**Problem:** Exact repetition, please: start with the line where "(lambda (agent bootstrapped))) as" appears and stop after the final line of the records.

Collected data
:::

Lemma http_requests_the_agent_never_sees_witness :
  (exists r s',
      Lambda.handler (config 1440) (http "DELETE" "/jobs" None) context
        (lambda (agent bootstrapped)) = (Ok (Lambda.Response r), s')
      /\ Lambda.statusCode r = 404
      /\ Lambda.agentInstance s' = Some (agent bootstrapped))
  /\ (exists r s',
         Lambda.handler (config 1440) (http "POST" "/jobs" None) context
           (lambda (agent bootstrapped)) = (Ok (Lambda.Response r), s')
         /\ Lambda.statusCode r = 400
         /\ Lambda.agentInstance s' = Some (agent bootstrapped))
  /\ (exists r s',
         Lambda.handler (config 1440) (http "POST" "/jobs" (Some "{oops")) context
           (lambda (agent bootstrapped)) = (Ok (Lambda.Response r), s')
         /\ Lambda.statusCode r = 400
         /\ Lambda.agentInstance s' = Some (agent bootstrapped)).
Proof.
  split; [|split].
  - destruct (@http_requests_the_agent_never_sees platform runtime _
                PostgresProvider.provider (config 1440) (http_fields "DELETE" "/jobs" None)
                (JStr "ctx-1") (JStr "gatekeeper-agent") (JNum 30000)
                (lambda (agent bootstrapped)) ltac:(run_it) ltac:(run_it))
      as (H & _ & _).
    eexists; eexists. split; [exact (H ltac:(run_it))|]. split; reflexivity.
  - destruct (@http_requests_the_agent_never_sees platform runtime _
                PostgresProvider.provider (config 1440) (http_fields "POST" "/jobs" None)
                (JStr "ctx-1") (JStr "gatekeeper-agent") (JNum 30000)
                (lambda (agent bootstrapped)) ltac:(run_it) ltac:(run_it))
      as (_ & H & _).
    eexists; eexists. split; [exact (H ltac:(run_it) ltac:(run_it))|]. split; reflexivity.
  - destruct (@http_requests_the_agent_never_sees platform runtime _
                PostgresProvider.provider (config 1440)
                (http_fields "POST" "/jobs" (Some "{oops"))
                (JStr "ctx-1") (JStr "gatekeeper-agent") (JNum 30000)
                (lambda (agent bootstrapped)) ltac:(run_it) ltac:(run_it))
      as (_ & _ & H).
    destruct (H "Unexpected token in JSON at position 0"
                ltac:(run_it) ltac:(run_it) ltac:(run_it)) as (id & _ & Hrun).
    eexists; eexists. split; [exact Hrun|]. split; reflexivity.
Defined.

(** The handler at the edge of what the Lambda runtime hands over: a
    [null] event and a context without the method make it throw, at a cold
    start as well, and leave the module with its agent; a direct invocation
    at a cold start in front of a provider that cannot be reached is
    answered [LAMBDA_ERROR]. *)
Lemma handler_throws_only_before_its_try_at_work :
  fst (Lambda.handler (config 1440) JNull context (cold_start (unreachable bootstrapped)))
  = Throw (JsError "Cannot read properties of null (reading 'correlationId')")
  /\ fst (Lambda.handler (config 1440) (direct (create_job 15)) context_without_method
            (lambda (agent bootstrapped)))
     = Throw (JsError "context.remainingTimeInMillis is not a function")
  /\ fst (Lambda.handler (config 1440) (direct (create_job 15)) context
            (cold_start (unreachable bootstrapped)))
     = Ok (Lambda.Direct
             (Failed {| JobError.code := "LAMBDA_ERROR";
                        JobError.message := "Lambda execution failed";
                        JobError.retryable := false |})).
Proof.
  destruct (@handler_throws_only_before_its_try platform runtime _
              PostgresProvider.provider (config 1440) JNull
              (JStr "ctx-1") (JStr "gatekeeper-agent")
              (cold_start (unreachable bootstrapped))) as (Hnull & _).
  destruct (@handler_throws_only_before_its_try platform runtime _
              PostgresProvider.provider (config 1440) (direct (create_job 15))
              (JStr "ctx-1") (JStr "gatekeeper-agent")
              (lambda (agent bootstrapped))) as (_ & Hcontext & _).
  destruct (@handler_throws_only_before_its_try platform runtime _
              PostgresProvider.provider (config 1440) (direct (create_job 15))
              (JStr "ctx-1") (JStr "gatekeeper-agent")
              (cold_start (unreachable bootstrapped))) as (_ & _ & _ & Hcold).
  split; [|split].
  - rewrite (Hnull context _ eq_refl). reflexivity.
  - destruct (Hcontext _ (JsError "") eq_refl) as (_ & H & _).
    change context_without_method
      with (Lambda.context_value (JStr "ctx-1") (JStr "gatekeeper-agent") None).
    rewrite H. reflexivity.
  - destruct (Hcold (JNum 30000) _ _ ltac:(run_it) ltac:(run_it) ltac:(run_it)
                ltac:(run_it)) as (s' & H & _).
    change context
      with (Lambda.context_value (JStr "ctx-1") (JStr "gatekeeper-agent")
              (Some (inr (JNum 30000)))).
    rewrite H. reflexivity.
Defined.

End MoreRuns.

:::

**Task result:**
              (lambda (agent bootstrapped))) as (_ & Hcontext & _).
  destruct (@handler_throws_only_before_its_try platform runtime _
              PostgresProvider.provider (config 1440) (direct (create_job 15))
              (JStr "ctx-1") (JStr "gatekeeper-agent")
              (cold_start (unreachable bootstrapped))) as (_ & _ & _ & Hcold).
  split; [|split].
  - rewrite (Hnull context _ eq_refl). reflexivity.
  - destruct (Hcontext _ (JsError "") eq_refl) as (_ & H & _).
    change context_without_method
      with (Lambda.context_value (JStr "ctx-1") (JStr "gatekeeper-agent") None).
    rewrite H. reflexivity.
  - destruct (Hcold (JNum 30000) _ _ ltac:(run_it) ltac:(run_it) ltac:(run_it)
                ltac:(run_it)) as (s' & H & _).
    change context
      with (Lambda.context_value (JStr "ctx-1") (JStr "gatekeeper-agent")
              (Some (inr (JNum 30000)))).
    rewrite H. reflexivity.
Defined.

End MoreRuns.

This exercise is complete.